In a Splunk prem environment, which ports do we need to open in the firewall to allow the SharePoint logs to be collected by an internal Heavy Forwarder?
I'm assuming you're using the O365 Management API which will be using HTTPS. Though recommend that you use a proxy instead.
Thank you so much for your response. Yes we are using the O365 Management API through the Splunk Add-On for Microsoft Cloud Services. We follow all the configuration steps. Currently have no errors in the Add-on's o365 Troubleshooting tab and Auditing is enabled in the SharePoint management console. We are not receiving any traffic from SharePoint. Any suggestions? Any steps that we might be missing?

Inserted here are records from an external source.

(** One part before a dot: the byte and the rest. *)
Definition ip_part (b : bytes) : res convErr byte :=
  match ParseUint b with
  | (_, Some e) => Err (errIPPart e)
  | (v, None) => if 255 <? v then Err errIPRange else Ok (z2b v)
  end.
Definition ip_dotted (b : bytes) : res convErr (byte * bytes) :=
  match IndexByte b "."%byte with
  | None => Err errNoDot
  | Some n =>
      match ip_part (take n b) with
      | Err e => Err e
      | Ok v => Ok (v, drop (S n) b)
      end
  end.

Definition res_bind {E A B} (m : res E A) (f : A → res E B) : res E B :=
  match m with Ok a => f a | Err e => Err e end.

Definition ParseIPv4 (ipStr : bytes) : res convErr (byte * byte * byte * byte) :=
  if zlen ipStr =? 0 then Err errEmptyIPStr
  else
    res_bind (ip_dotted ipStr) (λ '(p0, b),
    res_bind (ip_dotted b) (λ '(p1, b),
    res_bind (ip_dotted b) (λ '(p2, b),
    res_bind (ip_part b) (λ p3, Ok (p0, p1, p2, p3))))).

(** ** Case tables *)

Definition ToLowerTable (c : byte) : byte :=
  if (65 <=? b2z c) && (b2z c <=? 90) then z2b (b2z c + 32) else c.
Definition ToUpperTable (c : byte) : byte :=
  if (97 <=? b2z c) && (b2z c <=? 122) then z2b (b2z c - 32) else c.
Definition LowercaseBytes (b : bytes) : bytes := ToLowerTable <$> b.

(** ** Percent encoding *)

Definition is_alnum (c : byte) : bool :=
  let i := b2z c in
  ((97 <=? i) && (i <=? 122)) || ((65 <=? i) && (i <=? 90)) || ((48 <=? i) && (i <=? 57)).

Definition percent (c : byte) : bytes :=
  ["%"%byte; hexCharUpper (Z.shiftr (b2z c) 4); hexCharUpper (Z.land (b2z c) 15)].

Definition arg_plain (c : byte) : bool :=
  is_alnum c || (c =b "*"%byte) || (c =b "-"%byte) || (c =b "."%byte) || (c =b "_"%byte).
Definition path_plain (c : byte) : bool :=
  is_alnum c || (c =b "/"%byte) || (c =b "."%byte) || (c =b ","%byte) || (c =b "="%byte)
    || (c =b ":"%byte) || (c =b "&"%byte) || (c =b "~"%byte) || (c =b "-"%byte) || (c =b "_"%byte).

Fixpoint AppendQuotedArg (dst src : bytes) : bytes :=
  match src with
  | [] => dst
  | c :: src =>
      if arg_plain c then AppendQuotedArg (dst ++ [c]) src
      else AppendQuotedArg (dst ++ percent c) src
  end.
Fixpoint AppendQuotedPath (dst src : bytes) : bytes :=
  match src with
  | [] => dst
  | c :: src =>
      if path_plain c then AppendQuotedPath (dst ++ [c]) src
      else AppendQuotedPath (dst ++ percent c) src
  end.

(** The slow path of the decoders; [plus] says whether [+] stands for a space. *)
Fixpoint decode_slow (plus : bool) (dst src : bytes) : bytes :=
  match src with
  | [] => dst
  | c :: rest =>
      if c =b "%"%byte then
        match rest with
        | h1 :: h2 :: rest' =>
            let x2 := hex2int h2 in
            let x1 := hex2int h1 in
            if (x1 =? 16) || (x2 =? 16) then decode_slow plus (dst ++ ["%"%byte]) rest
            else decode_slow plus (dst ++ [z2b (Z.lor (uint8 (Z.shiftl x1 4)) x2)]) rest'
        | _ => dst ++ src
        end
      else if plus && (c =b "+"%byte) then decode_slow plus (dst ++ [" "%byte]) rest
      else decode_slow plus (dst ++ [c]) rest
  end.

are you getting any error messages in your log files for the add-on? have a look in your splunk_ta_microsoft-cloudservices_account_monitoring and splunk_ta_microsoft-cloudservices_management
Where in the folders would the logs be? This is what we have so far:
alert_logevent
appsbrowser
gettingstarted
launcher
legacy
search
SplunkForwarder
splunk_instrumentation
splunk_monitoring_console
user-prefs
alert_webhook
framework
introspection_generator_addon
learned
sample_app
splunk_archiver
splunk_httpinput
SplunkLightForwarder
Splunk_TA_microsoft-cloudservices
You can use Splunk to search the logs that Splunk logs about itself. This search should help with the Microsoft Cloud Services Add-on:
index=_internal source=*microsoft-cloud* error
2018-03-27 18:25:27,745 +0000 log_level=INFO, pid=2014, tid=MainThread, file=o365_refresh_token.py, func_name=set_up_env, code_line_no=120 | No account is available for refreshing
host = ABCDEF01 source = /opt/splunk/var/log/splunk/splunk_ta_microsoft-cloudservices_account_monitoring.log sourcetype = ms:o365:jobinsight:account
Continuos events:
3/27/18
2:25:59.090 PM
2018-03-27 18:25:59,090 +0000 log_level=INFO, pid=5259, tid=MainThread, file=ta_mod_input.py, func_name=main, code_line_no=200 | End Microsoft Cloudservices Azure Audit task
host = ABCDEF01 source = /opt/splunk/var/log/splunk/splunk_ta_microsoft-cloudservices_azure_audit.log sourcetype = mscs:azure:audit:log
3/27/18
2:25:59.089 PM
2018-03-27 18:25:59,089 +0000 log_level=INFO, pid=5259, tid=MainThread, file=ta_config.py, func_name=_generate_task_configs, code_line_no=89 | Totally generated 0 task configs
host = ABCDEF01 source = /opt/splunk/var/log/splunk/splunk_ta_microsoft-cloudservices_azure_audit.log sourcetype = mscs:azure:audit:log
When I look at the inputs (settings/data inputs) they show none for the app. When try to add one it shows this error:
Encountered the following error while trying to save: Splunkd daemon is not responding: ("Error connecting to /servicesNS/admin/Splunk_TA_microsoft-cloudservices/data/inputs/ms_o365_management: ('The read operation timed out',)",)
Also, run an audit log search from protection.office.com to make sure there is data there for Splunk to collect.